Teacher f⁠i⁠nds success us⁠i⁠ng non-f⁠i⁠c⁠t⁠⁠i⁠on magaz⁠i⁠nes ⁠t⁠o promo⁠t⁠e read⁠i⁠ng

May 31, 2024

Bryce Fiedler

CALN Founding Member & CALN Board of Directors Secretary

Person Reading Magazine

An elementary school teacher in South Carolina’s Lowcountry is using non-fiction magazines to promote the joys of reading and teach her students real-world concepts. Mrs. Amy Wagner, a fifth-grade teacher in Berkeley County, was recently highlighted by WCSC (Live5News) for her success in the classroom.

“When we were kids, you know, you could do a newspaper project or you could go read a newspaper and find a current event article,” she told the news channel. “We just don’t have that in this day and age.”

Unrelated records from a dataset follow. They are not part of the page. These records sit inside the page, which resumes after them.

Lemma print_segments_env Getenv l :
  Forall (λ x, segment_ok x = true) l →
  expand_string Getenv (print_segments l) = expanded Getenv l ∧ env_names (print_segments l) = variables l.
Proof.
  unfold expand_string, env_names. induction 1 as [|[s|name] l Hx Hl [IH1 IH2]]; [done|..]; cbn in Hx.
  - apply negb_true_iff in Hx. destruct (env_lit s (print_segments l) Getenv Hx) as [H1 H2].
    split; [etrans; [apply H1|]; cbn; by rewrite IH1|etrans; [apply H2|]; done].
  - apply andb_true_iff in Hx as [Hne%negb_true_iff%String.eqb_neq Hw].
    destruct (env_var name (print_segments l) Getenv Hne Hw) as [H1 H2].
    assert (print_segments (Var name :: l) = "${" ++ name ++ "}" ++ print_segments l) as ->.
    { cbn. by rewrite app_assoc_str. }
    rewrite H1, H2. cbn. by rewrite IH1, IH2.
Qed.

Lemma no_env s f : Contains s "${" = false → replace_all env_match 3 f 0 s = s ∧ env_names s = [].
Proof.
  unfold env_names. induction s as [|c s IH]; [done|]. intros Hc.
  assert (HasPrefix (String c s) "${" = false ∧ Contains s "${" = false) as [Hp Hs] by by apply orb_false_iff in Hc.
  destruct (IH Hs) as [IH1 IH2]. cbn [replace_all find_all].
  assert (env_match (String c s) = None) as -> by (unfold env_match, CutPrefix; by rewrite Hp).
  by rewrite IH1, IH2.
Qed.

Lemma expandEnvVarsInString_allowed Getenv loc s :
  returnsW (expandEnvVarsInString Getenv true loc s) (expand_string Getenv s) True.
Proof.
  unfold expandEnvVarsInString, expand_string. destruct (Contains s "${") eqn:E.
  - destruct (String.eqb_spec s "") as [->|]; done.
  - rewrite orb_true_r. destruct (no_env s Getenv E) as [-> _]. done.
Qed.

Lemma expandEnvVarsInString_refused Getenv loc s :
  returnsW (expandEnvVarsInString Getenv false loc s) s (env_names s = []).
Proof.
  unfold expandEnvVarsInString. destruct (Contains s "${") eqn:E.
  - destruct (String.eqb_spec s "") as [->|]; [done|]. cbn. split; [done|]. cbn.
    by destruct (env_names s).
  - rewrite orb_true_r. destruct (no_env s Getenv E) as [_ ->]. done.
Qed.

(** Rewriting by the identity changes nothing. *)
Lemma conditions_map_id : (∀ cs, conditions_map id cs = cs) ∧ (∀ c, condition_map id c = c).
Proof.
  assert (∀ v, value_map id v = v) as Hv.
  { intros []; cbn; try done. f_equal. rewrite <- (map_id l) at 2. apply map_ext. by intros []. }
  assert (∀ op items groups, Forall (λ c, condition_map id c = c) items → Forall (λ cs, conditions_map id cs = cs) groups →
    conditions_map id (MkConditions op items groups) = MkConditions op items groups) as HC.
  { intros op items groups Hi Hg. cbn. f_equal.
    - induction Hi as [|c l Hc _ IH]; cbn; [done|]. by rewrite Hc, IH.
    - induction Hg as [|c l Hc _ IH]; cbn; [done|]. by rewrite Hc, IH. }
  assert (∀ field op val nested fv fp vv vp, (∀ cs, nested = Some cs → conditions_map id cs = cs) →
    condition_map id (MkCondition field op val nested fv fp vv vp) = MkCondition field op val nested fv fp vv vp) as HI.
  { intros field op val nested fv fp vv vp Hn. cbn. rewrite Hv. destruct nested as [cs|]; [|done]. by rewrite Hn. }
  split; [apply (conditions_mut _ _ HC HI)|apply (condition_mut _ _ HC HI)].
Qed.

Lemma option_fmap_same {A} (f : A → A) (o : option A) : (∀ a, f a = a) → f <$> o = o.
Proof. intros Hf. destruct o; cbn; [by rewrite Hf|done]. Qed.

Mrs. Wager hits on something poignant: the benefits of physical media and the advantage it can have for learning. In the age of iPads, kindles and laptops, there’s something both refreshing and nostalgic about reading a printed magazine.  

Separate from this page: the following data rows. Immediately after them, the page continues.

(* ===== verification/Actions.v ===== *)
(** * Actions (internal/rule/processor.go, the evaluation of a rule's action)

    The actions a rule produces for a message: payload, subject or URL and
    headers rendered in the message's context, once, or with [forEach] once
    per element of an array in the element's context. *)

From S2P Require Import Prelude GoStrings GoFloat GoTime Value Types TimeContext Traversal Env Demo.
From S2P Require Import KVContext Context Conditions Evaluator Random Template Merge.
Local Open Scope string_scope.

Definition DefaultMaxForEachIterations : Z := 100.

Inductive action_error :=
| InvalidForEachTemplate (template : string)
| ForEachSystemFieldNotFound (template : string)
| InvalidForEachPath (e : split_error)
| ForEachFieldNotFound (e : traverse_error)
| ForEachNotAnArray (template : string)
| ForEachExceedsLimit (len : nat)
| TemplateFailed (what : string) (e : template_error)
| OverlayNotObject
| MarshalFailed
| NoActionConfigured.

Record ElementError := MkElementError { ee_Index : nat; ee_ErrorType : string }.

Record ForEachResult := MkForEachResult {
  fe_Total : nat; fe_Processed : nat; fe_Filtered : nat; fe_Failed : nat;
  fe_Errors : list ElementError;
}.

Record forEachActionConfig := MkForEachConfig {
  fc_ForEach : string;
  fc_forEachPath : option (list string);
  fc_Filter : option Conditions;
  fc_Passthrough : bool;
  fc_Merge : bool;
  fc_Payload : string;
  fc_Headers : gmap string string;
  fc_MetricsType : string;
}.

Record resolvedPayload := MkResolvedPayload { rp_Text : string; rp_Raw : string; rp_Passthrough : bool }.

Section actions.
Context `{Env}.
Variable maxForEachIters : Z.

Definition AM (A : Type) : Type := M (result action_error A).

(** Sequencing that stops at the first error. *)
Definition then_ {E A B} (m : M (result E A)) (f : A → M (result E B)) : M (result E B) :=
  r ← m; match r with Ok a => f a | Err e => mret (Err e) end.

Definition fail {A} (e : action_error) : AM A := mret (Err e).

Definition execute (what template : string) (context : EvaluationContext) : AM string :=
  r ← Execute template context; mret (map_err (TemplateFailed what) r).

Definition extractForEachArray (forEachTemplate : string) (precomputedPath : option (list string))
    (context : EvaluationContext) : AM (list value) :=
  let fieldPath := ExtractVariable forEachTemplate in
  if String.eqb fieldPath "" then fail (InvalidForEachTemplate forEachTemplate)
  else
    then_
      (if HasPrefix fieldPath "@" then
         resolved ← ResolveValue context fieldPath;
         mret (of_option (ForEachSystemFieldNotFound forEachTemplate) resolved)
       else
         mret (arrayPath ← match precomputedPath with
                           | Some path => Ok path
                           | None => map_err InvalidForEachPath (SplitPathRespectingBraces fieldPath)
                           end;
               map_err ForEachFieldNotFound (TraversePath (VObj (ctx_Msg context)) arrayPath)))
      (λ arrayValue,
        match arrayValue with
        | VArr arrayItems =>
            if (0 <? maxForEachIters)%Z && (maxForEachIters <? Z.of_nat (length arrayItems))%Z
            then fail (ForEachExceedsLimit (length arrayItems))
            else mret (Ok arrayItems)
        | _ => fail (ForEachNotAnArray forEachTemplate)
        end).

Definition safeMarshal (v : value) : result action_error string :=
  of_option MarshalFailed (json_marshal v).

Definition applyMerge (payloadTemplate : string) (base : gmap string value)
    (context : EvaluationContext) : AM string :=
  then_ (execute "overlay" payloadTemplate context) (λ overlayStr,
    match json_unmarshal_map overlayStr with
    | None => fail OverlayNotObject
    | Some overlayData => mret (safeMarshal (VObj (deepMerge base overlayData)))
    end).

Definition resolvePayload (passthrough merge : bool) (payloadTemplate : string)
    (context : EvaluationContext) : AM resolvedPayload :=
  if passthrough then mret (Ok (MkResolvedPayload "" (ctx_RawPayload context) true))
  else if merge then
    then_ (applyMerge payloadTemplate (ctx_Msg context) context)
      (λ mergedBytes, mret (Ok (MkResolvedPayload "" mergedBytes true)))
  else
    then_ (execute "payload" payloadTemplate context)
      (λ payload, mret (Ok (MkResolvedPayload payload "" false))).

(** The loop of [templateHeaders] over the entries of the map. *)
Fixpoint header_loop (entries : list (string * string)) (acc : gmap string string)
    (context : EvaluationContext) : AM (gmap string string) :=
  match entries with
  | [] => mret (Ok acc)
  | (key, valueTemplate) :: rest =>
      then_ (execute "header" valueTemplate context)
        (λ processedValue, header_loop rest (<[key := processedValue]> acc) context)
  end.

Definition templateHeaders (headers : gmap string string) (context : EvaluationContext) : AM (gmap string string) :=
  header_loop (map_to_list headers) ∅ context.

(** ** forEach *)

(** What becomes of one element. *)
Inductive element_outcome := Filtered | Failed (errorType : string) | Built (action : Action).

(** The payload of an element, with the error type of a failure. *)
Definition element_payload (cfg : forEachActionConfig) (itemMap : gmap string value)
    (elementContext : EvaluationContext) : M (result string resolvedPayload) :=
  if fc_Passthrough cfg then
    mret (raw ← map_err (λ _, "marshal_failed") (safeMarshal (VObj itemMap));
          Ok (MkResolvedPayload "" raw true))
  else if fc_Merge cfg then
    r ← applyMerge (fc_Payload cfg) itemMap elementContext;
    mret (merged ← map_err (λ _, "merge_payload_failed") r; Ok (MkResolvedPayload "" merged true))
  else
    r ← Execute (fc_Payload cfg) elementContext;
    mret (payload ← map_err (λ _, "template_payload_failed") r; Ok (MkResolvedPayload payload "" false)).

(** [buildAction] gives the error type of its failure. *)
Definition process_element (cfg : forEachActionConfig) (context : EvaluationContext)
    (buildAction : EvaluationContext → resolvedPayload → gmap string string → M (result string Action))
    (item : value) : M element_outcome :=
  let itemMap := ensureObject item in
  let elementContext := WithElement context itemMap in
  on_copy (
    pass ← EvaluateOpt elementContext (fc_Filter cfg);
    if negb pass then mret Filtered
    else
      payload ← element_payload cfg itemMap elementContext;
      match payload with
      | Err errorType => mret (Failed errorType)
      | Ok pl =>
          headers ← templateHeaders (fc_Headers cfg) elementContext;
          match headers with
          | Err _ => mret (Failed "template_headers_failed")
          | Ok headers =>
              action ← buildAction elementContext pl headers;
              mret match action with Ok a => Built a | Err errorType => Failed errorType end
          end
      end).

Definition record_outcome (i : nat) (o : element_outcome) (acc : list Action * ForEachResult)
    : list Action * ForEachResult :=
  let '(actions, MkForEachResult t p f e errs) := acc in
  match o with
  | Filtered => (actions, MkForEachResult t p (S f) e errs)
  | Failed errorType => (actions, MkForEachResult t p f (S e) (errs ++ [MkElementError i errorType])%list)
  | Built a => ((actions ++ [a])%list, MkForEachResult t (S p) f e errs)
  end.

Fixpoint element_loop (process : value → M element_outcome) (i : nat) (items : list value)
    (acc : list Action * ForEachResult) : M (list Action * ForEachResult) :=
  match items with
  | [] => mret acc
  | item :: rest =>
      o ← process item;
      element_loop process (S i) rest (record_outcome i o acc)
  end.

(** The actions, and the statistics the metrics and the log report. *)
Definition processActionForEach (cfg : forEachActionConfig) (context : EvaluationContext)
    (buildAction : EvaluationContext → resolvedPayload → gmap string string → M (result string Action))
    : AM (list Action * ForEachResult) :=
  then_ (extractForEachArray (fc_ForEach cfg) (fc_forEachPath cfg) context) (λ items,
    r ← element_loop (process_element cfg context buildAction) 0 items
          ([], MkForEachResult (length items) 0 0 0 []);
    mret (Ok r)).

(** ** The kinds of action *)

Definition nats_action (a : NATSAction) : Action := MkAction (Some a) None None None.
Definition http_action (a : HTTPAction) : Action := MkAction None (Some a) None None.
Definition respond_action (a : RespondAction) : Action := MkAction None None (Some a) None.

(** The evaluated form of an action: what the composite literals of the source
    do not name stays zero. *)
Definition evaluated_nats (a : NATSAction) (subject : string) (pl : resolvedPayload)
    (headers : gmap string string) (passthrough : bool) : NATSAction :=
  MkNATSAction subject (na_Mode a) (rp_Text pl) passthrough (na_Merge a) headers (rp_Raw pl)
    (na_Request a) (na_Timeout a) "" None None None None.

Definition evaluated_http (a : HTTPAction) (url method : string) (pl : resolvedPayload)
    (headers : gmap string string) (publish : option PublishResponseSpec) (passthrough : bool) : HTTPAction :=
  MkHTTPAction url method (rp_Text pl) passthrough (ha_Merge a) headers (rp_Raw pl)
    (ha_Retry a) publish "" None None None None.

(** The loop over the elements, with its statistics, and what is left of it. *)
Definition nats_forEach (action : NATSAction) (context : EvaluationContext) : AM (list Action * ForEachResult) :=
  let cfg := MkForEachConfig (na_ForEach action) (na_forEachPath action) (na_Filter action)
    (na_Passthrough action) (na_Merge action) (na_Payload action) (na_Headers action) "nats" in
  processActionForEach cfg context (λ elemCtx pl headers,
      subject ← Execute (na_Subject action) elemCtx;
      mret (subject ← map_err (λ _, "template_subject_failed") subject;
            Ok (nats_action (evaluated_nats action subject pl headers (rp_Passthrough pl))))).

Definition processNATSActionWithForEach (action : NATSAction) (context : EvaluationContext) : AM (list Action) :=
  then_ (nats_forEach action context) (λ r, mret (Ok r.1)).

Definition processNATSAction (action : NATSAction) (context : EvaluationContext) : AM (list Action) :=
  if negb (String.eqb (na_ForEach action) "") then processNATSActionWithForEach action context
  else
    then_ (execute "subject" (na_Subject action) context) (λ subject,
    then_ (resolvePayload (na_Passthrough action) (na_Merge action) (na_Payload action) context) (λ pl,
    then_ (templateHeaders (na_Headers action) context) (λ headers,
    mret (Ok [nats_action (evaluated_nats action subject pl headers
      (na_Passthrough action || rp_Passthrough pl))])))).

Definition template_publish {E} (run : string → EvaluationContext → M (result E string))
    (spec : option PublishResponseSpec) (context : EvaluationContext) : M (result E (option PublishResponseSpec)) :=
  match spec with
  | None => mret (Ok None)
  | Some spec =>
      then_ (run (pr_Subject spec) context) (λ subj, mret (Ok (Some (MkPublishResponseSpec subj))))
  end.

Definition http_forEach (action : HTTPAction) (context : EvaluationContext) : AM (list Action * ForEachResult) :=
  let cfg := MkForEachConfig (ha_ForEach action) (ha_forEachPath action) (ha_Filter action)
    (ha_Passthrough action) (ha_Merge action) (ha_Payload action) (ha_Headers action) "http" in
  let run errorType template elemCtx :=
    r ← Execute template elemCtx; mret (map_err (λ _ : template_error, errorType : string) r) in
  processActionForEach cfg context (λ elemCtx pl headers,
      then_ (run "template_url_failed" (ha_URL action) elemCtx) (λ url,
      then_ (run "template_method_failed" (ha_Method action) elemCtx) (λ method,
      then_ (template_publish (run "template_publish_response_subject_failed")
               (ha_PublishResponse action) elemCtx) (λ publish,
      mret (Ok (http_action (evaluated_http action url method pl headers publish (rp_Passthrough pl)))))))).

Definition processHTTPActionWithForEach (action : HTTPAction) (context : EvaluationContext) : AM (list Action) :=
  then_ (http_forEach action context) (λ r, mret (Ok r.1)).

Definition processHTTPAction (action : HTTPAction) (context : EvaluationContext) : AM (list Action) :=
  if negb (String.eqb (ha_ForEach action) "") then processHTTPActionWithForEach action context
  else
    then_ (execute "URL" (ha_URL action) context) (λ url,
    then_ (execute "method" (ha_Method action) context) (λ method,
    then_ (resolvePayload (ha_Passthrough action) (ha_Merge action) (ha_Payload action) context) (λ pl,
    then_ (templateHeaders (ha_Headers action) context) (λ headers,
    then_ (template_publish (execute "publishResponse.subject") (ha_PublishResponse action) context) (λ publish,
    mret (Ok [http_action (evaluated_http action url method pl headers publish
      (ha_Passthrough action || rp_Passthrough pl))])))))).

Mrs. Wager has been buying magazines out of her own pocket and with the help of a donation platform called DonorsChoose, a service similar GoFundMe but geared towards students and classroom expenses.  

“My students love to read….but they have very few opportunities to read non-fiction texts,” Mrs. Wager wrote on her donation page. “Scholastic magazines are a great way for my students to practice reading non-fiction texts in a fun and engaging way.”

Her focus on physical media is symbolic of a broader trend in education with more teachers returning to pen and paper assignments to mitigate the impacts of AI on learning. I explored this topic in a summary last year.